Dealing with a resorbed edentulous mandible or maxilla remains a major challenge in modern dentistry.9,10 A deficient alveolar ridge fails to provide sufficient support and retention for dentures. That will not only compromise the soft tissue support and the lower anterior facial height, but also preclude dental implants placement, which may dramatically reduce the quality of life for patients.3,11

4. Ridge augmentation

Alveolar augmentations of the deficient osseous ridge have become an integral part of therapeutic procedures in pre-prosthetic, pre-implantology surgery. The treatment should aim at preservation of natural tissue contours in preparation for implant prosthesis.12 Aim of bone augmentation is to 1)re-establish adequate amount of bone volume for implant placement 2) restore intermaxillary ridge relationship 3) ensure esthetic results 4)fulfil the biomechanical requirement of the prosthesis and 5) to obtain healthy bone to ensure osseointegration and survival of implant.

Vertical ridge augmentation remains a challenge in the reconstruction of the atrophic maxilla and mandible. The main problem arises from the need to expand the soft-tissue envelope and achieve the proper bony architecture. Techniques that have been developed to solve or circumvent this problem include onlay bone grafting with particulate bone graft, block bone graft, barrier techniques with permanent or resorbable membranes, distraction osteogenesis, vascularised ridge splitting techniques, sinus lifts, nerve repositioning techniques, short implants, and angled implants.

The choice of technique depends on the size of defect, horizontal or vertical defect, anatomical structures, and the size of area to be augmented.
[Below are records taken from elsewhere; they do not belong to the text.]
Lemma X13_witness :
  res (lambda_handler sample_env (event (delete "EC2InstanceId" notice)) ∅)
    = Raise (KeyError "EC2InstanceId")
  /\ events (lambda_handler sample_env (event (delete "EC2InstanceId" notice)) ∅)
    = [].
Proof.
  apply (proj1 (X13_missing_instance_or_group_key sample_env
                  (event (delete "EC2InstanceId" notice)) ∅)).
  reflexivity.
Defined.

Lemma X14_witness :
  let o := lambda_handler sample_env
             (event (delete "LifecycleTransition" notice)) ∅ in
  res o = Ok tt /\ events o = [Log "DEBUG" "Lambda received event"].
Proof.
  destruct (X14_other_events_outcome sample_env
              (event (delete "LifecycleTransition" notice)) ∅
              (VStr "i-1") (VStr "asg-1")) as [Habsent _]; try reflexivity.
  apply Habsent. reflexivity.
Defined.

Lemma X15_witness :
  let o := lambda_handler (env userdata [] (inr tt)) (event notice) ∅ in
  res o = Ok tt
  /\ api_calls (events o) =
       (api_calls (events (container_instance_task_status
                             (env userdata [] (inr tt)) (VStr "i-1") ∅))
          ++ [ASG_complete_lifecycle_action (VStr "hook-1") (VStr "asg-1")
                "CONTINUE" (VStr "i-1")])%list
  /\ last (events o) = Some (Log "INFO" "Completed lifecycle hook action.").
Proof.
  apply (X15_accepted_completion_returns (env userdata [] (inr tt)) (event notice) ∅
           (VStr "i-1") (VStr "asg-1") (VStr "hook-1") marker (Some reference));
    reflexivity.
Defined.

Lemma X16_witness :
  no_space "prod-cluster" = true
  /\ Str.has_char "=" "prod-cluster" = false
  /\ exists userdata,
       ec2_describe_instance_attribute sample_env (VStr "i-1") = inr userdata
       /\ (("prod-cluster" = "default"
            /\ Forall (fun t => mentions_cluster t = false)
                      (Str.split (default "" userdata)))
           \/ (exists before token after,
                 Str.split (default "" userdata) = (before ++ token :: after)%list
                 /\ mentions_cluster token = true
                 /\ Forall (fun t => mentions_cluster t = false) after
                 /\ "prod-cluster" = assigned token)).
Proof.
  apply (X16_cluster_name_is_one_word sample_env (VStr "i-1") ∅ "prod-cluster").
  reflexivity.
Defined.

(** An instance booted without user data. *)
Lemma X17_witness :
  let e := env "" [] (inr tt) in
  res (get_ecs_cluster_name e (VStr "i-1") ∅) = Ok "default"
  /\ events (get_ecs_cluster_name e (VStr "i-1") ∅) =
       [EC2_describe_instance_attribute (VStr "i-1") "userData"]
  /\ ECS_list_container_instances "default"
       ∈ events (container_instance_task_status e (VStr "i-1") ∅).
Proof.
  apply (X17_default_cluster_is_listed (env "" [] (inr tt)) (VStr "i-1") ∅ (Some "")).
  - reflexivity.
  - constructor.
Defined.
(** The loop over [pre ++ post] passes through the loop state that
    [sweepPrefix] computes. *)
Lemma sweepNodes_prefix s pre : forall kept post m,
  sweepNodes s kept (pre ++ post) m
  = sweepNodes s (fst (sweepPrefix s kept pre post m)) post
      (snd (sweepPrefix s kept pre post m)).
Proof.
  induction pre as [|n pre IH]; intros kept post m.
  - reflexivity.
  - rewrite <- app_comm_cons, sweepNodes_cons, sweepPrefix_cons.
    destruct (fst (visitNode s n m)); apply IH.
Qed.

Lemma sweepNodes_as_prefix s kept rest m :
  sweepNodes s kept rest m = snd (sweepPrefix s kept rest [] m).
Proof.
  rewrite <- (app_nil_r rest) at 1.
  rewrite sweepNodes_prefix. apply sweepNodes_nil.
Qed.

Lemma tracked_set_tracked s l m : tracked s (set_tracked s l m) = l.
Proof. destruct s; reflexivity. Qed.

Lemma tracked_set_tracked_other s s' l m :
  s' <> s -> tracked s' (set_tracked s l m) = tracked s' m.
Proof. destruct s, s'; intros Hne; try reflexivity; now elim Hne. Qed.

Lemma entries_set_tracked s l m n :
  count_occ Nat.eq_dec l n = count_occ Nat.eq_dec (tracked s m) n ->
  entries (set_tracked s l m) n = entries m n.
Proof. unfold entries. destruct s; simpl; intros ->; reflexivity. Qed.

Lemma entries_visit s x m erased m' n :
  visitNode s x m = (erased, m') -> entries m' n = entries m n.
Proof.
  intros Hv. apply visitNode_effect in Hv. destruct Hv.
  unfold entries. congruence.
Qed.

(** Shape of the vector in a loop state. *)
Lemma sweepPrefix_tracked s pre : forall kept post m k m1,
  tracked s m = kept ++ pre ++ post ->
  sweepPrefix s kept pre post m = (k, m1) ->
  tracked s m1 = k ++ post.
Proof.
  induction pre as [|n pre IH]; intros kept post m k m1 Ht Hp.
  - simpl in Hp. inversion Hp; subst. exact Ht.
  - rewrite sweepPrefix_cons in Hp.
    destruct (visitNode s n m) as [erased m'] eqn:Hv. simpl in Hp.
    destruct erased.
    + eapply IH; [|exact Hp]. apply tracked_set_tracked.
    + eapply IH; [|exact Hp].
      rewrite (tracked_visit _ s _ _ _ _ Hv), Ht, <- app_assoc. reflexivity.
Qed.

Lemma sweepPrefix_kept s pre : forall kept post m k m1,
  sweepPrefix s kept pre post m = (k, m1) ->
  exists l, k = kept ++ l /\ incl l pre.
Proof.
  induction pre as [|n pre IH]; intros kept post m k m1 Hp.
  - simpl in Hp. inversion Hp; subst. exists []. split.
    + now rewrite app_nil_r.
    + apply incl_nil_l.
  - rewrite sweepPrefix_cons in Hp.
    destruct (fst (visitNode s n m)).
    + destruct (IH _ _ _ _ _ Hp) as (l & -> & Hl). exists l. split; [reflexivity|].
      now apply incl_tl.
    + destruct (IH _ _ _ _ _ Hp) as (l & -> & Hl). exists (n :: l). split.
      * now rewrite <- app_assoc.
      * apply incl_cons; [now left|now apply incl_tl].
Qed.

(** What a stretch of visits leaves alone. *)
Lemma sweepPrefix_frame s pre : forall kept post m k m1,
  sweepPrefix s kept pre post m = (k, m1) ->
  receiver_ m1 = receiver_ m /\
  audioParams_ m1 = audioParams_ m /\
  (forall s', s' <> s -> tracked s' m1 = tracked s' m) /\
  spsc.capacity (nodeDeconstructor_ m1) = spsc.capacity (nodeDeconstructor_ m) /\
  (exists r, spsc.buffer (nodeDeconstructor_ m1)
             = spsc.buffer (nodeDeconstructor_ m) ++ r) /\
  (exists d, trace m1 = trace m ++ d).
Proof.
  induction pre as [|n pre IH]; intros kept post m k m1 Hp.
  - simpl in Hp. inversion Hp; subst.
    repeat split; try reflexivity; exists []; now rewrite app_nil_r.
  - rewrite sweepPrefix_cons in Hp.
    destruct (visitNode s n m) as [erased m'] eqn:Hv. simpl in Hp.
    pose proof (visitNode_effect _ _ _ _ _ Hv) as E.
    assert (Hd : exists d, trace m' = trace m ++ d).
    { destruct (ve_trace E) as [Ht|Ht]; rewrite Ht; eauto.
      exists []. now rewrite app_nil_r. }
    destruct Hd as (d0 & Hd0).
    destruct erased;
      destruct (IH _ _ _ _ _ Hp) as (Hr & Ha & Ho & Hc & (r & Hb) & (d & Hd));
      (split; [|split; [|split; [|split; [|split]]]]).
    + rewrite Hr. destruct s; simpl; apply (ve_receiver E).
    + rewrite Ha. destruct s; simpl; apply (ve_params E).
    + intros s' Hne. rewrite (Ho s' Hne), tracked_set_tracked_other by exact Hne.
      apply (tracked_visit _ s' _ _ _ _ Hv).
    + rewrite Hc. destruct s; simpl; apply (ve_capacity E).
    + exists ([n] ++ r). rewrite Hb.
      replace (spsc.buffer (nodeDeconstructor_ (set_tracked s (kept ++ pre ++ post) m')))
        with (spsc.buffer (nodeDeconstructor_ m')) by (destruct s; reflexivity).
      rewrite (ve_retired E). now rewrite <- app_assoc.
    + exists (d0 ++ d). rewrite Hd.
      replace (trace (set_tracked s (kept ++ pre ++ post) m'))
        with (trace m') by (destruct s; reflexivity).
      rewrite Hd0. now rewrite <- app_assoc.
    + rewrite Hr. apply (ve_receiver E).
    + rewrite Ha. apply (ve_params E).
    + intros s' Hne. rewrite (Ho s' Hne). apply (tracked_visit _ s' _ _ _ _ Hv).
    + rewrite Hc. apply (ve_capacity E).
    + exists r. rewrite Hb, (ve_retired E). now rewrite app_nil_r.
    + exists (d0 ++ d). rewrite Hd, Hd0. now rewrite <- app_assoc.
Qed.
Distraction Osteogenesis is mainly used for vertical ridge deficiencies. More than 12 mm of bone height can be achieved by this method. The main advantages of this technique are: Blood supply of bone maintained, minimal risk of infection, little resorption of bone and soft tissue gain. The main disadvantages are patient compliance and cost factor. Various soft tissue changes also occur during distraction and consolidation periods. So, when a large amount of bone is to be obtained, better results are seen if total amount of distraction is divided into several time periods rather than distracting the bone at once.14

Onlay bone grafting is the positioning and securing of bone grafts on the surface of alveolar ridge. It can be either Block or Particulate onlay bone grafts. The use of Titanium mesh for localised alveolar ridge augmentation can also be used. Histologic, Histomorphometric and radiographic evaluation of defect revealed adequate bone gain in bone height for implant placement.15–18 The thickness of the bone grafts should be slightly larger than the planned width or thickness. The graft taken should be 3–4 mm larger than the recipient site to allow contouring, adaptation and resorption of the graft. Block onlay grafts have more structural integrity than particulate bone as they show less resorption. Complications with traditional grafting include: Infection, soft tissue defects, Graft exposure due to soft tissue dehiscence, loss of grafting material, inadequate bone volume.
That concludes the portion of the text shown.